I still think this is a complete red herring.

-- 
Jens Axboe

--


Oops. no, please no.
8aa7e847 is regression fixing commit. this revert indicate the regression
occur again.
if we really need to revert it, we need to revert 1faa16d2287 too.
however, I doubt this commit really cause regression to iwlan. IOW,
I agree Jens.

I hope to try reproduce this problem on my test environment. Can anyone
please explain reproduce way?
Is special hardware necessary?


----------------------------------------------------
commit 8aa7e847d834ed937a9ad37a0f2ad5b8584c1ab0
Author: Jens Axboe <jens.axboe@oracle.com>
Date:   Thu Jul 9 14:52:32 2009 +0200

    Fix congestion_wait() sync/async vs read/write confusion

    Commit 1faa16d22877f4839bd433547d770c676d1d964c accidentally broke
    the bdi congestion wait queue logic, causing us to wait on congestion
    for WRITE (== 1) when we really wanted BLK_RW_ASYNC (== 0) instead.

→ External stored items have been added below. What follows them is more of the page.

(** The entry the builder stages for an operator is read as that operator. *)
Lemma op_entry_carried kind_of op :
  op_ok kind_of op -> Forall (answers P id_of cid) (children op) ->
  triple P (fun _ => True) (op_entry id_of (Some kind_of) op) (carried op).
Proof.
  intros Hok Ha. destruct op; cbn [op_ok] in Hok; cbn [op_entry];
    try done;
    try (apply unit_triple; intros; reflexivity);
    try (apply path_triple; [intros; reflexivity|exact Hok]);
    try (apply text_triple; [intros; reflexivity|exact Hok]);
    try (apply one_filter_triple; [intros; reflexivity|done|by apply Forall_cons in Ha as [? _]]);
    try by apply insert_triple.
  - apply Forall_cons in Ha as [Ha _]. destruct Hok as [Hm Ho].
    eapply tree_op_triple; [by apply meta_triple|]. intros id st. by apply meta_carried.
  - apply str_op_triple. intros id st Ht find rec Hf _. by apply (read_link_staged find st Hf).
  - destruct ids as [l|]; [|apply unit_triple; intros; reflexivity]. destruct Hok as [Hl Ho].
    eapply tree_op_triple; [by apply (build_keys_triple LazyRef.to_string)|].
    intros id st. by apply squash_carried.
  - destruct Hok. by apply (texts_triple "author" (fun n m => Ok (Op.Author n m))).
  - destruct Hok. by apply (texts_triple "committer" (fun n m => Ok (Op.Committer n m))).
  - eapply tree_op_triple; [by apply (build_keys_triple (fun k => rev_key k.1 k.2))|].
    intros id st. by apply rev_carried.
  - apply blob_op_triple. intros id st Hb find rec Hf _.
    change (read_prune find id = Ok Op.Prune). unfold read_prune.
    by rewrite (read_blob_staged _ _ Hf _ _ Hb).
  - destruct Hok. eapply tree_op_triple; [apply replacements_triple|].
    intros id st. by apply replacements_carried.
  - destruct Hok as [[Hd Hdt] [Hs Hst]].
    apply (texts_triple "file" (fun d s => Ok (Op.File (components d) (components s)))); try done.
    by rewrite !components_to_string.
  - destruct Hok. apply str_op_triple. intros id st Ht find rec Hf _.
    by apply (read_pattern_staged find st Hf).
  - destruct Hok as (Hf & Hr & Hn). apply (texts_triple "message" (fun fmt re =>
      if regex_new re then Ok (Op.Message fmt re) else Err "invalid regex")); try done. by rewrite Hn.
  - apply Forall_cons in Ha as [Ha _]. eapply tree_op_triple; [by apply unapply_triple|].
    intros id st. by apply unapply_carried.
  - apply filters_op_triple; [done|]. intros id st Hi find rec Hf Hr.
    by apply (read_compose_staged cid find rec st Hf).
  - apply filters_op_triple; [done|]. intros id st Hi find rec Hf Hr.
    by apply (read_chain_staged cid find rec st Hf).
  - apply filters_op_triple; [done|]. intros id st Hi find rec Hf Hr.
    apply Forall_cons in Hr as [Hr1 [Hr2 _]%Forall_cons].
    by apply (read_subtract_staged cid find rec st Hf).
  - apply str_op_triple. intros id st Ht find rec Hf _.
    transitivity (s ← read_text find id "downstack"; r ← parse_ref s; Ok (Op.Downstack r)); [done|].
    rewrite (read_text_staged _ _ Hf _ _ _ Ht) by apply Hok. simpl. by rewrite parse_ref_ok.
Qed.

(** The tree of an operator. *)
Definition encoded (op : Op.t) (id : oid) (st : store) : Prop :=
  exists e, has_tree id [e] st /\ carried op e st.

Lemma encoded_grows op id : grows (encoded op id).
Proof.
  intros st st' Hs (e & Ht & Hc). exists e.
  split; [by eapply has_tree_grows|by eapply carried_grows].
Qed.

End Carried_ops.
(* ===== verification/TreeOps.v ===== *)
(** The tree operations of josh-core/src/filter/tree.rs over the object database
    of a transaction, with their memo tables. Every recursion follows the tree
    objects downwards; [n] bounds its depth. *)

From S2P Require Import Prelude Path Ops Objects Store Utf8.

Open Scope nat_scope.

(** * Rebuilding a tree *)

Module TreeRebuild.

Record t := Rebuild { out : list entry; changed : bool }.

Definition new : t := Rebuild [] false.
Definition mark_changed (r : t) : t := Rebuild (out r) true.
Definition keep (r : t) (e : entry) : t := Rebuild (out r ++ [e]) (changed r).

Section Finish.
Context `{ObjectHash}.

Definition finish (r : t) (input : oid) : M tx oid :=
  if changed r then write_tree_now (out r) else mret input.

End Finish.

End TreeRebuild.

Section TreeOps.
Context `{ObjectHash} `{BisectEntry}.

(** A tree the operation requires. *)
Definition require_tree (what : string) (id : oid) : txm (list entry) :=
  bytes ← read_tree_bytes id;
  match bytes with
  | Some l => mret l
  | None => fail (what +:+ " is not a tree")
  end.

(** * Subtraction *)

(** The loop over the entries of the second tree: what happens to the names of
    the first.  [None] removes an entry, [Some] replaces its object. *)
Definition subtract_mods (rec : oid -> oid -> txm oid) (tree1 tree2 : list entry) :
    txm (gmap string (option oid)) :=
  let sorted1 := entries_canonically_sorted tree1 in
  foldM (fun mods e =>
    match lookup_entry tree1 (filename e) sorted1 with
    | Some e1 =>
        sub ← rec (entry_oid e1) (entry_oid e);
        if decide (sub = empty_id \/ sub = zero_oid)
        then mret (<[filename e := None]> mods)
        else mret (<[filename e := Some sub]> mods)
    | None => mret mods
    end) ∅ tree2.

Definition subtract_apply (mods : gmap string (option oid)) (tree1 : list entry) : list entry :=
  let out := base.filter (fun e => mods !! filename e ≠ Some None) tree1 in
  (fun e => match mods !! filename e with
            | Some (Some sub) => Entry (mode e) (filename e) sub
            | _ => e
            end) <$> out.

(** [subtract]. *)
Fixpoint subtract (n : nat) (input1 input2 : oid) : txm oid :=
  match n with
  | 0 => lift OutOfFuel
  | S n =>
      if decide (input1 = input2) then mret empty_id
      else if decide (input1 = empty_id) then mret empty_id
      else
        cached ← gets (fun t => subtract_map t !! (input1, input2));
        match cached with
        | Some r => mret r
        | None =>
            bytes1 ← read_tree_bytes input1;
            bytes2 ← read_tree_bytes input2;
            match bytes1, bytes2 with
            | Some tree1, Some tree2 =>
                if decide (input2 = empty_id) then mret input1
                else
                  mods ← subtract_mods (subtract n) tree1 tree2;
                  result ← write_tree_now (subtract_apply mods tree1);
                  modify (insert_subtract (input1, input2) result) ≫= fun _ => mret result
            | _, _ =>
                modify (insert_subtract (input1, input2) empty_id) ≫= fun _ => mret empty_id
            end
        end
  end.

(** * Intersection *)

Definition intersect_entries (rec : oid -> oid -> txm oid) (tree1 tree2 : list entry) :
    txm (list entry) :=
  let sorted1 := entries_canonically_sorted tree1 in
  foldM (fun out e =>
    match lookup_entry tree1 (filename e) sorted1 with
    | Some e1 =>
        child ← rec (entry_oid e1) (entry_oid e);
        if decide (child ≠ empty_id /\ child ≠ zero_oid)
        then mret (insert_in_order out (Entry (mode e1) (filename e) child))
        else mret out
    | None => mret out
    end) [] tree2.

(** [intersect]. *)
Fixpoint intersect (n : nat) (input1 input2 : oid) : txm oid :=
  match n with
  | 0 => lift OutOfFuel
  | S n =>
      if decide (input1 = input2) then mret input1
      else if decide (input1 = empty_id \/ input2 = empty_id) then mret empty_id
      else
        cached ← gets (fun t => intersect_map t !! (input1, input2));
        match cached with
        | Some r => mret r
        | None =>
            bytes1 ← read_tree_bytes input1;
            bytes2 ← read_tree_bytes input2;
            result ←
              match bytes1, bytes2 with
              | Some tree1, Some tree2 =>
                  out ← intersect_entries (intersect n) tree1 tree2;
                  write_tree_now out
              | _, _ => mret input1
              end;
            modify (insert_intersect (input1, input2) result) ≫= fun _ => mret result
        end
  end.

(** * Overlay *)

Definition overlay_mods (rec : oid -> oid -> txm oid) (tree1 tree2 : list entry) :
    txm (gmap string oid * list entry) :=
  let sorted1 := entries_canonically_sorted tree1 in
  foldM (fun '(mods, new_entries) e =>
    match lookup_entry tree1 (filename e) sorted1 with
    | Some e1 =>
        id ← rec (entry_oid e1) (entry_oid e);
        mret (<[filename e := id]> mods, new_entries)
    | None => mret (mods, new_entries ++ [e])
    end) (∅, []) tree2.

Definition overlay_apply (mods : gmap string oid) (new_entries tree1 : list entry) : list entry :=
  let out := (fun e => match mods !! filename e with
                       | Some id => Entry (mode e) (filename e) id
                       | None => e
                       end) <$> tree1 in
  foldl insert_in_order out new_entries.

(** [overlay]. *)
Fixpoint overlay (n : nat) (input1 input2 : oid) : txm oid :=
  match n with
  | 0 => lift OutOfFuel
  | S n =>
      cached ← gets (fun t => overlay_map t !! (input1, input2));
      match cached with
      | Some r => mret r
      | None =>
          if decide (input1 = input2) then mret input1
          else if decide (input1 = empty_id) then mret input2
          else if decide (input2 = empty_id) then mret input1
          else
            bytes1 ← read_tree_bytes input1;
            bytes2 ← read_tree_bytes input2;
            match bytes1, bytes2 with
            | Some tree1, Some tree2 =>
                mn ← overlay_mods (overlay n) tree1 tree2;
                let '(mods, new_entries) := (mn : gmap string oid * list entry) in
                rid ← write_tree_now (overlay_apply mods new_entries tree1);
                modify (insert_overlay (input1, input2) rid) ≫= fun _ => mret rid
            | _, _ => mret input1
            end
      end
  end.

End TreeOps.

    Signed-off-by: Jens Axboe <jens.axboe@oracle.com>



--


This is not intended as a patch for mainline, but just as a test to see if 
it improves things. It may be a regression fix, but it also creates a 
significant change in behavior during swapping in my test case.
If a fix is needed, it will probably by different from this revert.
Please read: http://lkml.org/lkml/2009/10/26/510.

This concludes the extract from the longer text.